I'm refactoring some old WinForms code to use async/await, and I've hit a code analysis warning that I'm not sure how to fix properly.
The situation is that I have a method that is called from a non-UI thread which needs to update the UI. The old code uses the time-honoured technique of calling Control.BeginInvoke()
to run the code on the UI thread.
The problem is that the method I want to invoke is now async
and attempting to use Control.BeginInvoke()
yields the warning VSTHRD101
: "Avoid using async lambda for a void returning delegate type, because any exceptions not handled by the delegate will crash the process."
The following sample WinForms application demonstrates the problem. It's a simple form containing only a Button
called "testBtn" and a Label
called "label1".
The call to ControlBeginInvoke()
inside the notRunningOnUiThread()
method causes the warning as commented:
using System;
using System.Threading.Tasks;
using System.Windows.Forms;
#pragma warning disable CA2007 // Consider calling ConfigureAwait on the awaited task (disabled for brevity in this sample code)
namespace Net5WinFormsApp
{
public partial class Form1 : Form
{
public Form1()
{
InitializeComponent();
CheckForIllegalCrossThreadCalls = true; // For test purposes to prove that mustRunOnUiThreadAsync() runs on the UI thread.
}
// This method is only to simulate what's happening in the real code.
// Assume that you cannot change this.
void testBtn_Click(object sender, EventArgs e)
{
_ = Task.Run(() => notRunningOnUiThread(this)); // Not my real code, but this simulates it.
}
// NOTE: In the real code this method is not a member of the Control,
// but it does have access to the Control to update.
void notRunningOnUiThread(Control ui) // Called from a non-UI thread and wants to call a method that updates the UI.
{
// The next line causes warning VSTHRD101:
// "Avoid using async lambda for a void returning delegate type,
// because any exceptions not handled by the delegate will crash the process."
ui.BeginInvoke(new Action(async () => await mustRunOnUiThreadAsync()));
}
async Task mustRunOnUiThreadAsync()
{
label1.Text = "Before update";
await Task.Delay(1000).ConfigureAwait(true);
label1.Text = "After update";
}
}
}
If I suppress the warning, everything seems to run OK even if there are exceptions in mustRunOnUiThreadAsync()
(if there's an exception, it's reported immediately and not from the finalizer for a Task).
My question is: Is it safe to suppress this warning? And if not, what's a good way to fix it?
The fundamental thing I want to solve is how to safely call an async UI method on the UI thread from a non-UI thread in a WinForms application, when only the ui Form
is available and the current synchronisation context is not available.
(Note that I can't simply await mustRunOnUiThreadAsync()
in notRunningOnUiThread()
. That would cause a "Cross-thread operation not valid" InvalidOperationException
to be thrown.)
I suppose one possible solution is to write a non-async method that calls the async method, using the advice from this answer. But is that the best approach for this particular case?
[EDIT]
I should have mentioned: In my actual code the notRunningOnUiThread()

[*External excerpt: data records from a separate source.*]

Lemma pl_put_inv ip n w wr accept :
  winv ip (n + 1) w -> 0 <= n -> w_pl w = PL_PUT wr ->
  wp (pl_step lib aes_cbcdec (w_s w) (PL_PUT wr) accept) (fun '(s, pc, ev) =>
    winv ip n (mk_world s (w_rx w) pc (ev ++ w_log w))).
Proof.
  intros Hw Hn Hpc. pose proof (write_done_inv ip n w wr Hw Hn (or_intror Hpc)) as Hd.
  cbn [pl_step]. destruct Hw as [W1 W2 W3 W4 W5]. rewrite Hpc in W4, W5.
  destruct W4 as ([O1 O2 O3 O4 O5] & Ha & Hlt).
  destruct (write_put accept (wr_n wr) (wr_off wr) (wr_retries wr)) as [[off re]|] eqn:Ep;
    [|exact Hd].
  assert (wr_off wr <= off <= wr_n wr) as Hoff.
  { unfold write_put in Ep. cbv zeta in Ep. destruct (Z.ltb_spec (Z.min accept (wr_n wr - wr_off wr)) 0); [done|].
    destruct (_ =? 0); [destruct (_ <? _); [done|]|]; injection Ep as <- <-; lia. }
  cbn [wp]. destruct (Z.eqb_spec off (wr_off wr)) as [->|Hne]; cbn [app].
  - constructor; cbn [w_s w_log w_pl w_rx]; try done; [by apply sinv_weaken|by eapply restart_ok_pc].
  - set (c := sub _ _ _).
    assert (written (w_log w) ++ c = take (Z.to_nat (2 * off)) (wr_pcm wr)) as Hc.
    { rewrite O2. unfold c, sub. rewrite take_take_drop. f_equal. lia. }
    constructor; cbn [w_s w_log w_pl w_rx]; try done.
    + apply sinv_event; [by apply sinv_weaken|done].
    + exists (Z.to_nat (2 * off)). cbn [written turn_pcm]. by rewrite Hc, O1.
    + cbn [pl_ok]. constructor; cbn [wr_pcm wr_off wr_gen wr_n turn_pcm written calm]; try done. unfold wr_n in *. cbn [wr_pcm]. lia.
    + by eapply restart_ok_pc.
Qed.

is not a member of the Control
that needs to update the UI. Because notRunningOnUiThread()
isn't running on a UI thread, I can't use System.Threading.SynchronizationContext
since it is the wrong context. I do have the Control
available for calling Control.BeginInvoke()
however.
The actual situation is that I am servicing an RPC request which must update some UI using a method that happens to be async.